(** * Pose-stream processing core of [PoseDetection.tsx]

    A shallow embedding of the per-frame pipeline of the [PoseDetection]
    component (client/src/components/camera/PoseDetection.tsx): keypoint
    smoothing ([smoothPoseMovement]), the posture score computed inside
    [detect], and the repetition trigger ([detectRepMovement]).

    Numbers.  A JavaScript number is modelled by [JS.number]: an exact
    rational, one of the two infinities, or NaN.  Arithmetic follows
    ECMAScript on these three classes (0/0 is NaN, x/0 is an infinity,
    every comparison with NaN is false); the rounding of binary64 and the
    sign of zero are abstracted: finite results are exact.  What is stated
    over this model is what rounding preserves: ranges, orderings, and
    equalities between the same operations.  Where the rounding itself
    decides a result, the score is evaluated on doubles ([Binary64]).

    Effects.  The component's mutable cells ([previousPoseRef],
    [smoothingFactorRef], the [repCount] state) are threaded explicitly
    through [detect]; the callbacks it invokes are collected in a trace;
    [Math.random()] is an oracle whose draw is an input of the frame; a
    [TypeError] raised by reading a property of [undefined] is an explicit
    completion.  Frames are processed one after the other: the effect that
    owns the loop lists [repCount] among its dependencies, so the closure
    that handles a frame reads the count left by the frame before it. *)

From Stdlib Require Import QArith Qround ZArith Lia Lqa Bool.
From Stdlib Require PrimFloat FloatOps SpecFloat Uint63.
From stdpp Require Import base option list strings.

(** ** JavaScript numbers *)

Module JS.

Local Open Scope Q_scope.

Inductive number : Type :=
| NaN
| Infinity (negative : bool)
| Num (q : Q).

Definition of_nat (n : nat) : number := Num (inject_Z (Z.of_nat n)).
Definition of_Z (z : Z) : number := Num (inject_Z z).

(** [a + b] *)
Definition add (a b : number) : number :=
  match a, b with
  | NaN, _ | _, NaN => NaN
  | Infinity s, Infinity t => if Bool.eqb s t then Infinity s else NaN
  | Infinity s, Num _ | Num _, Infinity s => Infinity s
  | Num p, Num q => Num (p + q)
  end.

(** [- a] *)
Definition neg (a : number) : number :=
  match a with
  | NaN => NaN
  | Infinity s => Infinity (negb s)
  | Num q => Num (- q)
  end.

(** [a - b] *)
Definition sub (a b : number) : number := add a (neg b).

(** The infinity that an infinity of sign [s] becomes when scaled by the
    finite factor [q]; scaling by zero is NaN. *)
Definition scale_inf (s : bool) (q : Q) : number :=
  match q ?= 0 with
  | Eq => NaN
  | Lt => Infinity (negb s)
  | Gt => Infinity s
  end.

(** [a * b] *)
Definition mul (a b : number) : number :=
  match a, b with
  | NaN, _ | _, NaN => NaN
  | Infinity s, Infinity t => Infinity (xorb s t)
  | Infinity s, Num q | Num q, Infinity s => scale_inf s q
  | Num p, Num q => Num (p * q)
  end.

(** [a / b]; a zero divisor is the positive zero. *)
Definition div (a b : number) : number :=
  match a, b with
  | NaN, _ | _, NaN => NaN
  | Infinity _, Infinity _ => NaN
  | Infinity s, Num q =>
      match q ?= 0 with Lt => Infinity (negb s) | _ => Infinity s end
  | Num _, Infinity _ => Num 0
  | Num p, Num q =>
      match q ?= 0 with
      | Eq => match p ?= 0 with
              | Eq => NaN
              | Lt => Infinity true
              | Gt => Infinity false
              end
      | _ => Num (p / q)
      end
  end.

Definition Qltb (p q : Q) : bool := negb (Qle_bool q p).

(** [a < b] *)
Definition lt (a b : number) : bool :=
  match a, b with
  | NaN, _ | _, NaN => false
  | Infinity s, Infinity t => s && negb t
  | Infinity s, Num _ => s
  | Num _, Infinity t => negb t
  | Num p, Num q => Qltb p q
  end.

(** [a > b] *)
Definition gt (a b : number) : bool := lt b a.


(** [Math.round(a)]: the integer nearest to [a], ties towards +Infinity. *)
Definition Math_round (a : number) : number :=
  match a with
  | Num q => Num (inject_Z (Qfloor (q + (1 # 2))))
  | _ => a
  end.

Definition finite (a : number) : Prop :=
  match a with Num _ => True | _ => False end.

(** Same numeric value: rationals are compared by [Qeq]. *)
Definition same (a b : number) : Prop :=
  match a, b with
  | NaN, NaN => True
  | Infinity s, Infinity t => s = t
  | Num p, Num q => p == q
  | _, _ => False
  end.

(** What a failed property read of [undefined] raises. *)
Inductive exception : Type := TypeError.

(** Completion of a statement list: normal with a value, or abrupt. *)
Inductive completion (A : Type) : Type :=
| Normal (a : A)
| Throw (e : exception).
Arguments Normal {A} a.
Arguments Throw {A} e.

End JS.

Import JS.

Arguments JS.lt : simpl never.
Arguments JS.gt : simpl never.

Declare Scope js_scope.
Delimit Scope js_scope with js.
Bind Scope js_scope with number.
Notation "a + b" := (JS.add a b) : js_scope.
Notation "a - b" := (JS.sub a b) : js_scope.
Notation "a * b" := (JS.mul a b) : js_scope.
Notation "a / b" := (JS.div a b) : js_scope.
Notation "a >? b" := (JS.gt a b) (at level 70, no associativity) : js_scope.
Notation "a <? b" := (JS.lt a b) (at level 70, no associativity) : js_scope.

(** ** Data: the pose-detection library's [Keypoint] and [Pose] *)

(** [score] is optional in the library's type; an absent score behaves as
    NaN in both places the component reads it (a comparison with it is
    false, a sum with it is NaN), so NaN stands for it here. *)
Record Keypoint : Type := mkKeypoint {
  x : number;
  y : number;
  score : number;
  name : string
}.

==============================

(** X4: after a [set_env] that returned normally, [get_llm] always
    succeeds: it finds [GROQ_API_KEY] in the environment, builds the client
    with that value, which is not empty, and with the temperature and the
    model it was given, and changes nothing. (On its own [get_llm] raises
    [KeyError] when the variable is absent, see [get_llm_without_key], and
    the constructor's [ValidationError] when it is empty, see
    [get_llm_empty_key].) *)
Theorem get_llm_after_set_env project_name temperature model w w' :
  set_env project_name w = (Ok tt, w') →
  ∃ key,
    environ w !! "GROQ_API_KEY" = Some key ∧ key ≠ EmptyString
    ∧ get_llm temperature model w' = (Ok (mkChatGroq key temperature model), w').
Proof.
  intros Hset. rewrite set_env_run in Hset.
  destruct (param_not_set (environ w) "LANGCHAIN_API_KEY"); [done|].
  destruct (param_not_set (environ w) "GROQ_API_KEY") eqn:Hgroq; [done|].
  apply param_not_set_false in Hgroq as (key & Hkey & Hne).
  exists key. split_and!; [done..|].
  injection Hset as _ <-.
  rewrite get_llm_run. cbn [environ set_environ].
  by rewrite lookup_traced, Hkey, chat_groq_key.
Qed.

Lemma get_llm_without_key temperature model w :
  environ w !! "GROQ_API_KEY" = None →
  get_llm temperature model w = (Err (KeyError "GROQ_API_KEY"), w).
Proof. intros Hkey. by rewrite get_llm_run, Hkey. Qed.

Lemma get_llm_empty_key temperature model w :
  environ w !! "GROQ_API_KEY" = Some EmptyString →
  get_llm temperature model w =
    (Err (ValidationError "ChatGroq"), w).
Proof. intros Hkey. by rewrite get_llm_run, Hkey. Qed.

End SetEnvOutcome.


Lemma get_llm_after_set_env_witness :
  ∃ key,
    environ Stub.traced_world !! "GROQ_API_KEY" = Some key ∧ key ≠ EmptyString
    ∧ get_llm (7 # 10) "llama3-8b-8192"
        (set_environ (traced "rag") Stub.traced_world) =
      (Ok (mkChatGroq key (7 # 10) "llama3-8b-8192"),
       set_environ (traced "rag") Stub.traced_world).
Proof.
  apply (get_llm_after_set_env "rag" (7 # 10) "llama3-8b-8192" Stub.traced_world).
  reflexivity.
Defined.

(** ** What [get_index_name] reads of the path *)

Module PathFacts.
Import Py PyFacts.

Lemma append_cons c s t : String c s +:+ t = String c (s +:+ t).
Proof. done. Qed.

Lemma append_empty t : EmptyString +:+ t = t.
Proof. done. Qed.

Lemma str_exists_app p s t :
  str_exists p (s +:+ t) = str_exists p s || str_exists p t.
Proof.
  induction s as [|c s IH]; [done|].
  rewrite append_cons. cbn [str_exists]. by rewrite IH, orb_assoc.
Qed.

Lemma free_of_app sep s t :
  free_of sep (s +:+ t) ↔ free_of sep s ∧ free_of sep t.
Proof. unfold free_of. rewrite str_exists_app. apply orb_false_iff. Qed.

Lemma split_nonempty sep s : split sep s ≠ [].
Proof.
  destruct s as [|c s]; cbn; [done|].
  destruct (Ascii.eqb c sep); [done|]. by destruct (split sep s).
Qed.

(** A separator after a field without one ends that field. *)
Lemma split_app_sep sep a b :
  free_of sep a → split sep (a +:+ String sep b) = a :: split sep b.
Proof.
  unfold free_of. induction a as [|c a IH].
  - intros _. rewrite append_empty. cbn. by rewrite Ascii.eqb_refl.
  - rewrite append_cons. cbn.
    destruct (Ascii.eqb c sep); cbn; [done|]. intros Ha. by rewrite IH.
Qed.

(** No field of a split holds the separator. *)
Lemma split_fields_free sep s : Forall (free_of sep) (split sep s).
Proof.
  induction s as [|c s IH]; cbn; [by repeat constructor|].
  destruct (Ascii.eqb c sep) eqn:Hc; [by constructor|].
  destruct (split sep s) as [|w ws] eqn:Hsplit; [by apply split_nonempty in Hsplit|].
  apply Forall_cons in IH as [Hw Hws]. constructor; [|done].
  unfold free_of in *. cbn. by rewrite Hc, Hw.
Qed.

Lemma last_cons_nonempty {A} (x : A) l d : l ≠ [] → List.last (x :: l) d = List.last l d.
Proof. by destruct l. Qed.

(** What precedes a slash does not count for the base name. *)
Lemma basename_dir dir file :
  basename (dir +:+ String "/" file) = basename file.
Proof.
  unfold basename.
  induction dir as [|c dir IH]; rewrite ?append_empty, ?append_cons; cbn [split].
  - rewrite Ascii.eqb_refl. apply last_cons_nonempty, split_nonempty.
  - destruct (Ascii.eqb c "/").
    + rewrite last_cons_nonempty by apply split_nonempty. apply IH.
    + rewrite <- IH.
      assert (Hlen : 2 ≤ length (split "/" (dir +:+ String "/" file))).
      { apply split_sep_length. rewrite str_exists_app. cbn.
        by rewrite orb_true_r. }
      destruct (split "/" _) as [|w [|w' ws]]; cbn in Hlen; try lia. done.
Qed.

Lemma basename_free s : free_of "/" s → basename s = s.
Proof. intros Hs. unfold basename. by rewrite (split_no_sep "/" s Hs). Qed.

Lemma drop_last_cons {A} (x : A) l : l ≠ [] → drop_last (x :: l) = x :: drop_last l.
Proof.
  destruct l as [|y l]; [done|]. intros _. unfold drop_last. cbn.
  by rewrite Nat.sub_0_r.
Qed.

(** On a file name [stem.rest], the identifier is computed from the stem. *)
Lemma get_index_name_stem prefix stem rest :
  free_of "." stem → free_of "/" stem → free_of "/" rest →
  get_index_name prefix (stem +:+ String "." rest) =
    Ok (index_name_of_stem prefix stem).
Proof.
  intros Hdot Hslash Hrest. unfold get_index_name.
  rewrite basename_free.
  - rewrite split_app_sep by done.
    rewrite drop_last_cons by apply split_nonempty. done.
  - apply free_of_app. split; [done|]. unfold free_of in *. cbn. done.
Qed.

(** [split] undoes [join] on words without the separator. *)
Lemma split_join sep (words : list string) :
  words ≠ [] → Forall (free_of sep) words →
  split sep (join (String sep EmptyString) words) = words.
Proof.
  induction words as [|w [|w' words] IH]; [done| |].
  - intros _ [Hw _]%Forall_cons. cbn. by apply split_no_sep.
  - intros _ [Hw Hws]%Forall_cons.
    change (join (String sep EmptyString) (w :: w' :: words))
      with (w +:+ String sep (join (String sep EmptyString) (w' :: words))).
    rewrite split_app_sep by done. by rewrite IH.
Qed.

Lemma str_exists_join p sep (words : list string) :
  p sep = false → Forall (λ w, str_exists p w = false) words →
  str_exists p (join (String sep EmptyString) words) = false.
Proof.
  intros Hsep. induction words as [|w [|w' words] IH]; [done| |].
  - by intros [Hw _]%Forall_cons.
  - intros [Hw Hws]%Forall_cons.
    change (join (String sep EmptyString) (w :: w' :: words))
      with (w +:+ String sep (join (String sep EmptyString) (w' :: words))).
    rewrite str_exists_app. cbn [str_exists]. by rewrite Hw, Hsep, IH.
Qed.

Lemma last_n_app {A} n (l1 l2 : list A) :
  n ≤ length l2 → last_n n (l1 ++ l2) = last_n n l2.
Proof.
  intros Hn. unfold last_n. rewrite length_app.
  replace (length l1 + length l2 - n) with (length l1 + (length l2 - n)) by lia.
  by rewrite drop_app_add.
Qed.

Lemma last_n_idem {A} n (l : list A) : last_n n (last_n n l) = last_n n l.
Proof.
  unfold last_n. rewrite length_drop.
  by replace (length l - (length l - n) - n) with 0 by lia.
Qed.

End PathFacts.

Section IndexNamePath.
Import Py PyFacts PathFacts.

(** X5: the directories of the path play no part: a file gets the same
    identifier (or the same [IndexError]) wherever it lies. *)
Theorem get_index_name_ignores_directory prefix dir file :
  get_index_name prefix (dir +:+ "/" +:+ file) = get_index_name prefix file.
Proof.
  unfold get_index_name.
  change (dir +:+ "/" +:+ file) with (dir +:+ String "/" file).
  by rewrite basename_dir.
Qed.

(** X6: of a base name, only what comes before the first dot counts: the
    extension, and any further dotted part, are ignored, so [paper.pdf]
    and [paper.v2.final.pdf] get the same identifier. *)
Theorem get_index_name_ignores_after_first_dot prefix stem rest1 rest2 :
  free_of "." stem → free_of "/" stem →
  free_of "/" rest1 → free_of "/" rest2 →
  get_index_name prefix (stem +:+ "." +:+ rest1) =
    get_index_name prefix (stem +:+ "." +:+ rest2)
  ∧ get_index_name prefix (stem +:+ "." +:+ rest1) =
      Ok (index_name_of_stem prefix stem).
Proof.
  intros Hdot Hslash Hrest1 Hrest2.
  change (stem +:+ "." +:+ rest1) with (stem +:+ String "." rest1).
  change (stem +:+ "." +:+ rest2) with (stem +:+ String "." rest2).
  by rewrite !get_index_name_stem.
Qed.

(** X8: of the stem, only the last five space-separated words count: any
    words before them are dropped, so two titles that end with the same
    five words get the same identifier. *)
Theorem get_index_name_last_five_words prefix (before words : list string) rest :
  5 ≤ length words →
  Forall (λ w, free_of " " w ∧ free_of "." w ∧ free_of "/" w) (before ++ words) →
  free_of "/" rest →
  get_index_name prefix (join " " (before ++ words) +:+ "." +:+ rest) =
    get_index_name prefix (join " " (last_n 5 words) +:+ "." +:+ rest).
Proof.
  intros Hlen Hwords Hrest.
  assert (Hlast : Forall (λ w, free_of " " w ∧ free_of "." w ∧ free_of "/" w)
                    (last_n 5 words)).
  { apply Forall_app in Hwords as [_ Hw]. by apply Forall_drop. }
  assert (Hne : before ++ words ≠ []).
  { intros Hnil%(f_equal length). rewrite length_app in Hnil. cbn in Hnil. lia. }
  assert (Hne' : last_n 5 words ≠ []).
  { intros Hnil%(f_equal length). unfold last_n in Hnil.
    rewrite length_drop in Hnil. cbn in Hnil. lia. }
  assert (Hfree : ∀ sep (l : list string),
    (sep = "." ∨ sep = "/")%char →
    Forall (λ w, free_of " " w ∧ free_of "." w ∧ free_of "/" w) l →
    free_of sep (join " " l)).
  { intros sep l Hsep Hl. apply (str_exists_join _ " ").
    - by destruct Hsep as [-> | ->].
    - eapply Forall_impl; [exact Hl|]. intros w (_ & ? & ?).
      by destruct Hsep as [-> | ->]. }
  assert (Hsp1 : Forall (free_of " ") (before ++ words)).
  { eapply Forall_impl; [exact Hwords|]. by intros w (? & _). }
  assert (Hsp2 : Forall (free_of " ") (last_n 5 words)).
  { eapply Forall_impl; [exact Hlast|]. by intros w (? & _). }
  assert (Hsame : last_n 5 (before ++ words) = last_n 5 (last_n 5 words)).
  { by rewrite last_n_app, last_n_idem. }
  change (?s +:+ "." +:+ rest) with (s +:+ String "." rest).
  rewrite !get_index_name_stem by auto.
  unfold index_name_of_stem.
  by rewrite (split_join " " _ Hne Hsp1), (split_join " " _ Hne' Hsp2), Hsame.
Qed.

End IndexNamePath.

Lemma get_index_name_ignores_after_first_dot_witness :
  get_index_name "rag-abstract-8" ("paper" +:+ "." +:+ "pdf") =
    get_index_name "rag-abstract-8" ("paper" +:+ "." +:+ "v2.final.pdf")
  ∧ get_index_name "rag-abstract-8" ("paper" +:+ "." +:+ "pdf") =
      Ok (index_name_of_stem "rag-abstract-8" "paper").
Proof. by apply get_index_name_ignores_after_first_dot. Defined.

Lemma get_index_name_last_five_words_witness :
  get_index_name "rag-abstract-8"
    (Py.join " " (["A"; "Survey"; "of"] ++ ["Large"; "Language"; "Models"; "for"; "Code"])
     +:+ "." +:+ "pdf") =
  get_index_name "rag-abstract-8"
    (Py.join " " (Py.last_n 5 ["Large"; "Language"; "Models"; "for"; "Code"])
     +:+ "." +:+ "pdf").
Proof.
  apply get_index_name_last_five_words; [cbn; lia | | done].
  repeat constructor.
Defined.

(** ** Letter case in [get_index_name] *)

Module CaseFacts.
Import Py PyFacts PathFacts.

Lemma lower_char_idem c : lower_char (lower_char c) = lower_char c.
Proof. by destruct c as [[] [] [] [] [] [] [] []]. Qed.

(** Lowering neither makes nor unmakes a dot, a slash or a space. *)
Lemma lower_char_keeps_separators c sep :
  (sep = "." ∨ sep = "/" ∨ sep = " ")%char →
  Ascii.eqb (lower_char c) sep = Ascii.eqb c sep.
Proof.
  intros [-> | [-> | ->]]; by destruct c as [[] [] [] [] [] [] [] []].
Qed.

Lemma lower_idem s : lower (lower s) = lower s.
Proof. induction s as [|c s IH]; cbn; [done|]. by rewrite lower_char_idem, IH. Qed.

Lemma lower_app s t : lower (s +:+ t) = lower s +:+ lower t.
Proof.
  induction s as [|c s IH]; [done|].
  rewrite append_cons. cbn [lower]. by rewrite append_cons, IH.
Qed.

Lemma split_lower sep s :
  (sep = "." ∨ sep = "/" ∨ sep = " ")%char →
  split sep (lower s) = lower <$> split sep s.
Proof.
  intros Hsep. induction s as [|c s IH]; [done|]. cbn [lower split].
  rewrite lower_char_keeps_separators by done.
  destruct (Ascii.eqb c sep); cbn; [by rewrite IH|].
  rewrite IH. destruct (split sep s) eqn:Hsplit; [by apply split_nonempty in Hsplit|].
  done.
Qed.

==============================

- [What the exercise asks]: If a line in the data above includes the string "sign", copy it.

- [Written solution]:
    sign of zero are abstracted: finite results are exact.  What is stated
(** The infinity that an infinity of sign [s] becomes when scaled by the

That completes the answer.